By upgrading you will be entirely removing SWFUpload from your XF installation. You may remember that over a year ago we released XenForo 1.5.12 to introduce a new HTML 5 uploader. This may have required add-on developers to update their code to support the new uploader, otherwise SWFUpload would have continued to be used for file uploads in that add-on. In the event that you have add-ons installed which were not updated to use the new uploader, as of this release, these add-ons will no longer support multiple file uploads and instead will only support uploading a single file at a time.

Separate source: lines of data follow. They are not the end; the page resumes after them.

(* ===== verification/Digests.v ===== *)
(** * What a hash function promises

    The class [Streaming] says what the functions of [md5.c], [ripemd160.c], [sha1.c],
    [sha256.c], [sha512.c] and [sha3.c] have in common from outside: a context of the right
    shape can be started, takes a message in pieces and ends with its hash.  The files of the
    hash functions provide the instances; the digest layer of [md.c] is proved against the
    class. *)

From S2P Require Import Prelude Bytes BlockHash Sha2 Sha256 Sha512 Sha1 Md5 Ripemd160 Keccak Sha3.

Class Streaming {T : Type} (limit size : Z) (hash : list Z -> list Z) (start : T -> Z * T)
    (upd : T -> list Z -> Z -> outcome (Z * T)) (fin : T -> list Z -> outcome (Z * T * list Z)) := {
  (** any content, but buffers of the right size *)
  shaped : T -> Prop;
  (** the message so far *)
  holds : list Z -> T -> Prop;
  holds_shaped m c : holds m c -> shaped c;
  start_ok c : shaped c -> exists c', start c = (0, c') /\ holds [] c';
  update_ok m c input n : holds m c -> is_bytes input -> 0 <= n <= zlen input -> n < limit ->
    exists c', upd c input n = Done (0, c') /\ holds (m ++ ztake n input) c';
  finish_ok m c output : holds m c -> size <= zlen output ->
    exists c', fin c output = Done (0, c', splice output 0 (hash m)) /\ shaped c';
  hash_ok m : is_bytes m -> is_bytes (hash m) /\ zlen (hash m) = size
}.

(** ** Hashes on blocks *)

Section block.
Context {w : Z} {words : nat} {process} {compress : list Z -> list Z -> list Z} {HC : Compression w words process compress}.
Context {whole} {HW : WholeBlocks w words whole compress}.
Context (iv : list Z) (Hiv : words_ok w words iv) (big : bool).

Definition block_shaped (c : digest_ctx) : Prop := is_bytes (buffer c) /\ zlen (buffer c) = block_size w.
Definition block_holds (tr : Z) (m : list Z) (c : digest_ctx) : Prop :=
  absorbed (w := w) (compress := compress) iv m (zlen m) c /\ truncated c = tr.

Lemma block_holds_shaped tr m c : block_holds tr m c -> block_shaped c.
Proof. intros [[[] _ _ _] _]. done. Qed.

Lemma block_update tr m c input n : block_holds tr m c -> is_bytes input -> 0 <= n <= zlen input -> n < 2 ^ w ->
  exists c', update w process whole c input n = Done (0, c') /\ block_holds tr (m ++ ztake n input) c'.
Proof using HC HW Hiv.
  intros [Ha Ht] Bi Hn Hl. assert (2 ^ w <= 2 ^ 64) by (apply Z.pow_le_mono_r; [lia|destruct (word_size (w := w)); lia]).
  destruct (hash_update_spec iv Hiv m (zlen m) c input n Ha Bi Hn ltac:(lia)) as (c' & E & Ha' & Ht'). exists c'.
  split; [done|]. split; [|congruence]. rewrite Z.mod_small in Ha' by lia. by rewrite zlen_app, zlen_ztake by lia.
Qed.

Lemma is_bytes_encode ws : is_bytes (encode w big ws).
Proof.
  unfold encode. apply Forall_concat, Forall_map, Forall_forall. intros x _.
  destruct big; [apply is_bytes_be_bytes|apply is_bytes_le_bytes].
Qed.

Lemma is_bytes_pad cnt m : is_bytes m -> is_bytes (pad w big cnt m).
Proof.
  intros Bm. unfold pad. apply is_bytes_app; [done|]. constructor; [done|]. cbn [app]. apply is_bytes_app; [by apply is_bytes_replicate|].
  unfold length_field. destruct big; [apply is_bytes_be_bytes|apply is_bytes_le_bytes].
Qed.

Lemma digest_ok k m : is_bytes m -> (k <= words)%nat ->
  is_bytes (digest w big compress iv k m) /\ zlen (digest w big compress iv k m) = Z.of_nat k * (w / 8).
Proof using HC Hiv.
  intros Bm Hk. unfold digest, digest_counting. split; [apply is_bytes_encode|].
  destruct (chain_ok iv (pad w big (zlen m) m) Hiv (is_bytes_pad _ _ Bm)) as [Lw _].
  rewrite encode_length. unfold zlen at 1. rewrite length_take, Lw. f_equal. lia.
Qed.

Lemma block_finish outs k tr m c output : block_holds tr m c -> (forall c, truncated c = tr -> outs c = k) -> (k <= words)%nat ->
  Z.of_nat k * (w / 8) <= zlen output ->
  exists c', finish w process big words outs c output = Done (0, c', splice output 0 (digest w big compress iv k m)) /\ block_shaped c'.
Proof using HC Hiv.
  intros [Ha Ht] Ho Hk Hl. exists (zeroed words (Z.to_nat (block_size w))). split.
  - apply (hash_finish_spec iv Hiv big outs k m (zlen m) c output Ha); [|done|done]. intros d Hd. apply Ho. congruence.
  - split; cbn [zeroed buffer]; [by apply is_bytes_replicate|]. rewrite zlen_replicate, Z2Nat.id; [done|].
    pose proof (bs_pos (w := w)). lia.
Qed.

End block.

#[export] Instance md5_streaming : Streaming (2 ^ 32) 16 md5 mbedtls_md5_starts mbedtls_md5_update mbedtls_md5_finish.
Proof.
  refine {| shaped := block_shaped (w := 32); holds m c := block_holds (w := 32) (compress := md5_compress) md5_iv (truncated c) m c |}.
  - intros m c. apply block_holds_shaped.
  - intros c [Bb Lb]. destruct (md5_starts_spec c Bb Lb) as (c' & E & Ha). exists c'. split; [done|]. by split.
  - intros m c input n Hc Bi Hn Hl. destruct (block_update (whole := simple_blocks 32 mbedtls_internal_md5_process) md5_iv md5_iv_words _ m c input n Hc Bi Hn Hl)
      as (c' & E & H1 & _). exists c'. split; [exact E|]. by split.
  - intros m c output Hc Ho. apply (block_finish md5_iv md5_iv_words false _ 4 _ m c output Hc); [done|lia|exact Ho].
  - intros m Bm. apply (digest_ok md5_iv md5_iv_words false 4 m Bm). lia.
Defined.

#[export] Instance sha1_streaming : Streaming (2 ^ 32) 20 sha1 mbedtls_sha1_starts mbedtls_sha1_update mbedtls_sha1_finish.
Proof.
  refine {| shaped := block_shaped (w := 32); holds m c := block_holds (w := 32) (compress := sha1_compress) sha1_iv (truncated c) m c |}.
  - intros m c. apply block_holds_shaped.
  - intros c [Bb Lb]. destruct (sha1_starts_spec c Bb Lb) as (c' & E & Ha). exists c'. split; [done|]. by split.
  - intros m c input n Hc Bi Hn Hl. destruct (block_update (whole := simple_blocks 32 mbedtls_internal_sha1_process) sha1_iv sha1_iv_words _ m c input n Hc Bi Hn Hl)
      as (c' & E & H1 & _). exists c'. split; [exact E|]. by split.
  - intros m c output Hc Ho. apply (block_finish sha1_iv sha1_iv_words true _ 5 _ m c output Hc); [done|lia|exact Ho].
  - intros m Bm. apply (digest_ok sha1_iv sha1_iv_words true 5 m Bm). lia.
Defined.

#[export] Instance ripemd160_streaming :
  Streaming (2 ^ 32) 20 ripemd160 mbedtls_ripemd160_starts mbedtls_ripemd160_update mbedtls_ripemd160_finish.
Proof.
  refine {| shaped := block_shaped (w := 32); holds m c := block_holds (w := 32) (compress := ripemd160_compress) ripemd160_iv (truncated c) m c |}.
  - intros m c. apply block_holds_shaped.
  - intros c [Bb Lb]. destruct (ripemd160_starts_spec c Bb Lb) as (c' & E & Ha). exists c'. split; [done|]. by split.
  - intros m c input n Hc Bi Hn Hl. destruct (block_update (whole := simple_blocks 32 mbedtls_internal_ripemd160_process) ripemd160_iv ripemd160_iv_words _ m c input n Hc Bi Hn Hl)
      as (c' & E & H1 & _). exists c'. split; [exact E|]. by split.
  - intros m c output [Hc _] Ho. exists (zeroed 5 64). split; [by apply ripemd160_finish_spec; [..|apply ripemd160_iv_words|]|].
    split; [by apply is_bytes_replicate|done].
  - intros m Bm. apply (digest_ok ripemd160_iv ripemd160_iv_words false 5 m Bm). lia.
Defined.

(** SHA-256 and SHA-512 with their truncated forms. *)
Definition sha256_start (is224 : Z) (c : digest_ctx) : Z * digest_ctx := mbedtls_sha256_starts c is224.
Definition sha512_start (is384 : Z) (c : digest_ctx) : Z * digest_ctx := mbedtls_sha512_starts c is384.

#[export] Instance sha256_streaming (is224 : bool) : let tr := Z.b2z is224 in
  Streaming (2 ^ 32) (32 - 4 * tr) (sha256_digest tr) (sha256_start tr) mbedtls_sha256_update mbedtls_sha256_finish.
Proof.
  set (tr := Z.b2z is224). set (iv := if tr =? 0 then sha256_iv else sha224_iv). set (k := if tr =? 0 then 8%nat else 7%nat).
  assert (words_ok 32 8 iv) as Hiv by (unfold iv; destruct sha256_iv_words, (tr =? 0); done).
  assert (Z.of_nat k * (32 / 8) = 32 - 4 * tr /\ (k <= 8)%nat) as [Ek Hk] by (unfold k, tr; destruct is224; (split; [reflexivity|vm_compute; lia])).
  assert (forall m, sha256_digest tr m = digest 32 true sha256_compress iv k m) as Ed by (intros; by destruct is224).
  refine {| shaped := block_shaped (w := 32); holds m c := block_holds (w := 32) (compress := sha256_compress) iv tr m c |}.
  - intros m c. apply block_holds_shaped.
  - intros c [Bb Lb]. destruct (sha256_starts_spec c tr ltac:(destruct is224; [by right|by left]) Bb Lb) as (c' & E & Et & _ & Ha).
    exists c'. split; [done|]. by split.
  - intros m c input n Hc Bi Hn Hl. apply (block_update (whole := many_blocks 32 mbedtls_internal_sha256_process_many_c) iv Hiv _ m c input n Hc Bi Hn Hl).
  - intros m c output Hc Ho. rewrite Ed. apply (block_finish iv Hiv true _ k _ m c output Hc); [|done|lia]. by intros d ->.
  - intros m Bm. rewrite Ed, <- Ek. by apply (digest_ok iv Hiv true k m Bm).
Defined.

#[export] Instance sha512_streaming (is384 : bool) : let tr := Z.b2z is384 in
  Streaming (2 ^ 64) (64 - 16 * tr) (sha512_digest tr) (sha512_start tr) mbedtls_sha512_update mbedtls_sha512_finish.
Proof.
  set (tr := Z.b2z is384). set (iv := if tr =? 0 then sha512_iv else sha384_iv). set (k := if tr =? 0 then 8%nat else 6%nat).
  assert (words_ok 64 8 iv) as Hiv by (unfold iv; destruct sha512_iv_words, (tr =? 0); done).
  assert (Z.of_nat k * (64 / 8) = 64 - 16 * tr /\ (k <= 8)%nat) as [Ek Hk] by (unfold k, tr; destruct is384; (split; [reflexivity|vm_compute; lia])).
  assert (forall m, sha512_digest tr m = digest 64 true sha512_compress iv k m) as Ed by (intros; by destruct is384).
  refine {| shaped := block_shaped (w := 64); holds m c := block_holds (w := 64) (compress := sha512_compress) iv tr m c |}.
  - intros m c. apply block_holds_shaped.
  - intros c [Bb Lb]. destruct (sha512_starts_spec c tr ltac:(destruct is384; [by right|by left]) Bb Lb) as (c' & E & Et & _ & Ha).
    exists c'. split; [done|]. by split.
  - intros m c input n Hc Bi Hn Hl. apply (block_update (whole := many_blocks 64 mbedtls_internal_sha512_process_many_c) iv Hiv _ m c input n Hc Bi Hn Hl).
  - intros m c output Hc Ho. rewrite Ed. apply (block_finish iv Hiv true _ k _ m c output Hc); [|done|lia]. by intros d ->.
  - intros m Bm. rewrite Ed, <- Ek. by apply (digest_ok iv Hiv true k m Bm).
Defined.

(** ** SHA-3 *)

Lemma number_byte l : (length l <= 8)%nat -> is_byte (number l).
Proof.
  intros Hl. assert (0 <= number l < 2 ^ Z.of_nat (length l)) as Hn.
  { clear Hl. induction l as [|b l IH]; cbn [number length]; [done|]. rewrite Nat2Z.inj_succ, Z.pow_succ_r by lia. destruct b; cbn [Z.b2z]; lia. }
  assert (2 ^ Z.of_nat (length l) <= 2 ^ 8) by (apply Z.pow_le_mono_r; lia). unfold is_byte. lia.
Qed.

Lemma of_bits_ok n l : is_bytes (of_bits n l) /\ length (of_bits n l) = n.
Proof.
  revert l. induction n as [|n IH]; intros l; cbn [of_bits length]; [split; [constructor|done]|].
  destruct (IH (drop 8 l)) as [B L]. split; [|by rewrite L]. constructor; [|done]. apply number_byte. rewrite length_take. lia.
Qed.

Definition sha3_start (id : Z) (c : mbedtls_sha3_context) : Z * mbedtls_sha3_context := mbedtls_sha3_starts c id.

#[export] Instance sha3_streaming (u : unrolling) (id n : Z) (Hid : MBEDTLS_SHA3_224 <= id <= MBEDTLS_SHA3_512) (Hn : sha3_size id <= n) :
  Streaming (2 ^ 64) (sha3_size id) (sha3 (Z.to_nat (8 * sha3_size id))) (sha3_start id) (mbedtls_sha3_update u)
    (fun c output => mbedtls_sha3_finish u c output n).
Proof.
  set (D := sha3_size id). fold D in Hn.
  assert (8 <= D <= 64) as HD by apply (sha3_starts_spec sha3_zeroed id Hid).
  assert (D mod 4 = 0) as H4 by apply (sha3_starts_spec sha3_zeroed id Hid).
  refine {| shaped _ := True; holds m c := is_bytes m /\ absorbing (200 - 2 * D) m D c |}.
  - done.
  - intros c _. destruct (sha3_starts_spec c id Hid) as (_ & _ & c' & E & Ha). exists c'. split; [exact E|]. by split; [constructor|].
  - intros m c input k [Bm Hc] Bi Hk Hl.
    destruct (sha3_update_spec u (200 - 2 * D) ltac:(lia) ltac:(clear - H4; Z.div_mod_to_equations; lia) m D c input k Hc Bi Hk Hl)
      as (c' & E & Ha). exists c'. split; [exact E|]. split; [auto with zlist|done].
  - intros m c output [Bm Hc] Ho. exists sha3_zeroed. split; [|done]. by apply sha3_finish_spec.
  - intros m Bm. destruct (of_bits_ok (Z.to_nat (8 * D) / 8) (SHA3 (Z.to_nat (8 * D)) (to_bits m))) as [B L].
    split; [exact B|]. unfold zlen, sha3. rewrite L. replace (Z.to_nat (8 * D)) with (Z.to_nat D * 8)%nat by lia. rewrite Nat.div_mul by lia. lia.
Defined.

Some of the other changes in this release include:
- Remove swfupload support.
- Ensure the _xfToken value is retrieved from the request as a string.
- Remove the supposedly invalid "gender" property from the member view structured data.
- No longer import a few social media identities from PHPBB due to reports of those fields no longer existing (and they no longer exist in XF2 anyway).
- Ensure overlays are not de-cached too early when animations are disabled.
- Resolve an issue which could strangely modify the message text when using select-to-quote.